You could have one pamphlet with the policy, and a separate book with the reasoning, and instruct people to check the book when proposing a change or exception. Then all of the lazy compliant people could have their brevity, and the crackpots and geniuses would both get the explanatory text they needed.


> You could have one pamphlet with the policy, and a separate book with the reasoning, and instruct people to check the book when proposing a change or exception

Very often part of the purpose of the policy is to end debate about how to handle an issue, and to get the “crackpots and geniuses” to STFU.

That's not a motivation that policy sponsors usually want in print, though.


> You could have one pamphlet with the policy, and a separate book with the reasoning, and instruct people to check the book when proposing a change or exception.

That's still a significant trade-off: putting together a book with the reasoning would be a lot more expensive than just creating the pamphlet. Your organization might not be able to afford the cost, period, or your boss may not agree to spend all that money just to make a minority of engineers happy in a few narrow cases. Then there's the question of how many people would actually consult the book of rationales; maybe it'd only be a handful.

I'm guessing most organizations tend to pursue a "minimum viable policy" tradeoff: spend as little effort as possible to create a policy that addresses a particular set of high-priority problems (since that is easily justifiable), and ignore more theoretical concerns like worker education and the personality preferences of certain kinds of individuals.


I'd explain why you're misconceiving the tradeoff, but we have a policy against omitting policy rationales, and that's that. ;)

>Then there's the question of how many people would actually consult the book of rationales; maybe it'd only be a handful.

Well, it's supposed to only be a handful: the handful of people who know more than the policymaker.

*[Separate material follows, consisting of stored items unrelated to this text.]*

(** ** The faults that end an execution *)

Lemma pop_fault_connects w :
  connects w -> (pop_fault w).1 ≠ ConnectFails ∧ connects (pop_fault w).2.
Proof.
  unfold connects, pop_fault. destruct (faults w) as [|f fs] eqn:E; cbn [fst snd faults].
  - intros H. split; [done|]. by rewrite E.
  - intros [? ?]%Forall_cons. by split.
Qed.

Lemma save_live_history_returns ld w :
  connects w ->
  ∃ id, (save_live_history ld w).1 = Return id ∧ connects (save_live_history ld w).2.
Proof.
  intros [Hf Hrest]%pop_fault_connects. unfold save_live_history.
  destruct (pop_fault w) as [f w1]. cbn [fst snd] in *.
  destruct f as [| |k|]; cbn [connect execute_fails commit]; [|done| |].
  - destruct (upsert_live_history (db w1) ld) as [txn id].
    eexists. split; [reflexivity|exact Hrest].
  - destruct (Nat.eqb k 0); [eexists; split; [reflexivity|exact Hrest]|].
    destruct (upsert_live_history (db w1) ld) as [txn id].
    eexists. split; [reflexivity|exact Hrest].
  - destruct (upsert_live_history (db w1) ld) as [txn id].
    eexists. split; [reflexivity|exact Hrest].
Qed.

Lemma save_song_returns name url w :
  connects w ->
  ∃ id, (save_song name url w).1 = Return id ∧ connects (save_song name url w).2.
Proof.
  intros Hw. unfold save_song.
  destruct (song_cache w !! name) as [id|]; [eexists; by split|].
  destruct (pop_fault_connects w Hw) as [Hf Hrest].
  destruct (pop_fault w) as [f w1]. cbn [fst snd] in *.
  destruct f as [| |k|]; cbn [connect execute_fails commit]; [|done| |].
  - destruct (upsert_live_song (db w1) name url) as [txn id].
    eexists. split; [reflexivity|]. by destruct (truthy_int id).
  - destruct (Nat.eqb k 0); [eexists; split; [reflexivity|exact Hrest]|].
    destruct (upsert_live_song (db w1) name url) as [txn id].
    eexists. split; [reflexivity|]. by destruct (truthy_int id).
  - destruct (upsert_live_song (db w1) name url) as [txn id].
    eexists. split; [reflexivity|]. by destruct (truthy_int id).
Qed.

Lemma save_new_song_returns si w :
  connects w -> (save_new_song si w).1 = Return tt ∧ connects (save_new_song si w).2.
Proof.
  intros Hw. unfold save_new_song. destruct (song_cache w !! si_name si); [done|].
  unfold bind, ret. destruct (save_song_returns (si_name si) (Some (si_url si)) w Hw)
    as (id & Hid & Hrest).
  destruct (save_song (si_name si) (Some (si_url si)) w) as [[id'|e] w1];
    cbn [fst snd] in *; done.
Qed.

Lemma for_each_returns {A} (xs : list A) (body : A -> M unit) w :
  (∀ x w, connects w -> (body x w).1 = Return tt ∧ connects (body x w).2) ->
  connects w -> (for_each xs body w).1 = Return tt ∧ connects (for_each xs body w).2.
Proof.
  intros Hbody. revert w. induction xs as [|x xs IH]; intros w Hw; [done|].
  cbn [for_each]. unfold bind. destruct (Hbody x w Hw) as [Hret Hrest].
  destruct (body x w) as [[[]|e] w1]; cbn [fst snd] in *; [by apply IH|done].
Qed.

Lemma batch_connects live_id songs w :
  connects w ->
  (save_live_song_relations_batch live_id songs w).1 = Return tt
  ∧ connects (save_live_song_relations_batch live_id songs w).2.
Proof.
  intros Hw. unfold save_live_song_relations_batch.
  destruct songs as [|si rest]; [done|]. cbv beta iota. generalize (si :: rest) as l. intros l.
  destruct (pop_fault_connects w Hw) as [Hf Hrest].
  destruct (pop_fault w) as [f w1]. cbn [fst snd] in *.
  destruct f as [| |k|]; cbn [connect commit]; [|done| |].
  all: destruct (relations_from (song_cache w1) live_id 1 l) as [|r rels]; [done|].
  all: destruct (executemany _ 0 (r :: rels) (db w1)) as [txn [[]|e]]; done.
Qed.

Lemma process_show_returns i ld w :
  connects w ->
  (process_show (i, ld) w).1 = Return tt ∧ connects (process_show (i, ld) w).2.
Proof.
  intros Hw. unfold process_show, bind, log. fold (add_trace w [EvBegin i]).
  rewrite save_live_history_add_trace.
  destruct (save_live_history_returns ld w Hw) as (id & Hid & Hw1).
  destruct (save_live_history ld w) as [[id'|e] w1]; cbn [fst snd] in *; [|done].
  destruct (negb (truthy_opt truthy_int id')); [done|].
  rewrite get_songs_from_detail_page_spec.
  set (w2 := add_trace (add_trace w1 [EvBegin i]) (detail_requests (ld_url ld))).
  assert (Hw2 : connects w2) by exact Hw1. clearbody w2.
  destruct (page_songs (ld_url ld)) as [|si rest] eqn:Hsongs; [done|].
  rewrite <- Hsongs. clear Hsongs.
  destruct (for_each_returns (page_songs (ld_url ld)) save_new_song w2 save_new_song_returns Hw2)
    as [Hret3 Hw3].
  destruct (for_each (page_songs (ld_url ld)) save_new_song w2) as [[[]|e] w3];
    cbn [fst snd] in *; [|done].
  destruct (batch_connects (default 0 id') (page_songs (ld_url ld)) w3 Hw3) as [Hret4 Hw4].
  destruct (save_live_song_relations_batch (default 0 id') (page_songs (ld_url ld)) w3)
    as [[[]|e] w4]; cbn [fst snd] in *; done.
Qed.

Lemma init_returns w :
  connects w -> (init w).1 = Return tt ∧ connects (init w).2.
Proof.
  intros Hw. unfold init, load_existing_songs.
  assert (Hw0 : connects (set_cache w ∅)) by exact Hw.
  destruct (pop_fault_connects _ Hw0) as [Hf Hrest].
  destruct (pop_fault (set_cache w ∅)) as [f w1]. cbn [fst snd] in *.
  destruct f as [| |k|]; cbn [connect execute_fails]; [done|done| |done].
  by destruct (Nat.eqb k 0).
Qed.

(** ** Pacing *)

(** C2 (amended). In every execution, whatever the pages and the faults
    of the store, an entry begins only when the entry before it has
    ended. A turn of the loop that returns ends in one of two ways: when
    [save_live_history] gave the entry an identity, with the delay,
    after its detail request if it made one; otherwise with the skip,
    and then without delay. A turn that raises has no delay either: the
    entry has its detail request when it was saved, and nothing when it
    was not. Among the faults considered (a connection that cannot be
    opened, a statement or a commit that fails and is rolled back) a
    turn returns whenever every connection of the schedule opens, so it
    raises only when a connection cannot be opened (in
    [save_live_history], [save_song] or the batch, which connect outside
    their [try]); the error then leaves the loop, and no entry is begun
    after it. *)
Theorem C2_pacing_after_saved_entries :
  (∀ s fs, paced true (trace (snd (crawl s fs))) = true) ∧
  (∀ i ld w,
     let res := process_show (i, ld) w in
     trace (snd res)
     = trace w ++ EvBegin i ::
         match fst res with
         | Return _ =>
             if show_saved ld w then detail_requests (ld_url ld) ++ [EvSleep] else [EvSkip]
         | Raise _ =>
             if show_saved ld w then detail_requests (ld_url ld) else []
         end) ∧
  (∀ i ld w, connects w -> fst (process_show (i, ld) w) = Return tt) ∧
  (∀ i ld rest w e,
     fst (process_show (i, ld) w) = Raise e ->
     ¬ connects w
     ∧ for_each ((i, ld) :: rest) process_show w = (Raise e, snd (process_show (i, ld) w))).
Proof.
  split; [|split; [|split]].
  - intros s fs. unfold paced, crawl, bind, init.
    set (w0 := set_cache _ ∅).
    pose proof (load_existing_songs_trace w0) as Ht0.
    destruct (load_existing_songs w0) as [[[]|e] w1]; cbn [fst snd] in *;
      [|by rewrite Ht0].
    unfold run, get_live_history, bind, log, raise, ret.
    set (w2 := Build_world _ _ _ _).
    assert (Hidle : pace_of true (trace w2) = Some Idle) by (subst w2; cbn; by rewrite Ht0).
    destruct (http_get main_url) as [e|[|t ts]]; cbn [fst snd].
    + by rewrite Hidle.
    + cbn [enumerate for_each]. unfold ret. cbn [snd]. by rewrite Hidle.
    + destruct (history_rows (tail (trs t)) []) as [l|e]; cbn [snd]; [|by rewrite Hidle].
      destruct (pace_for_each (enumerate 0 l) w2 Hidle) as [_ H].
      by destruct (pace_of true (trace (for_each (enumerate 0 l) process_show w2).2)).
  - intros i ld w. apply process_show_trace.
  - intros i ld w Hw. by apply process_show_returns.
  - intros i ld rest w e Hraise. split.
    + intros Hw. apply (process_show_returns i ld) in Hw as [Hret _].
      by rewrite Hret in Hraise.
    + cbn [for_each]. unfold bind.
      by destruct (process_show (i, ld) w) as [[[]|e'] w1]; cbn [fst snd] in *;
        [|injection Hraise as ->].
Qed.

It’s almost as if there is no single technique for reaching all members of a target audience...

You need two documents, minimum. One with rules, others to justify them.


> On the other hand, a reason can convince people,

Policies very often have official reasons for just this propaganda purpose, but it's worth noting that the reasons cited for the purpose of motivating compliance are often chosen for the specific purpose of how well they are anticipated to motivate compliance and not how well they reflect the actual reasons the policy is adopted, and thus they often are not in practice a good tool for understanding how to challenge the policy effectively.


I think it depends on the person. For myself (and probably many people with the hacker mindset), I don't like useless rules and want a justification or I tend to think I "know better" which is of course sometimes true and sometimes not.

I used to think this was a rebellious streak but perhaps it's just from that desire to know how things work. Absent a reason, I'll find my own.

A lot of people don't care either way, rules make life simple so there's no need to complicate it further.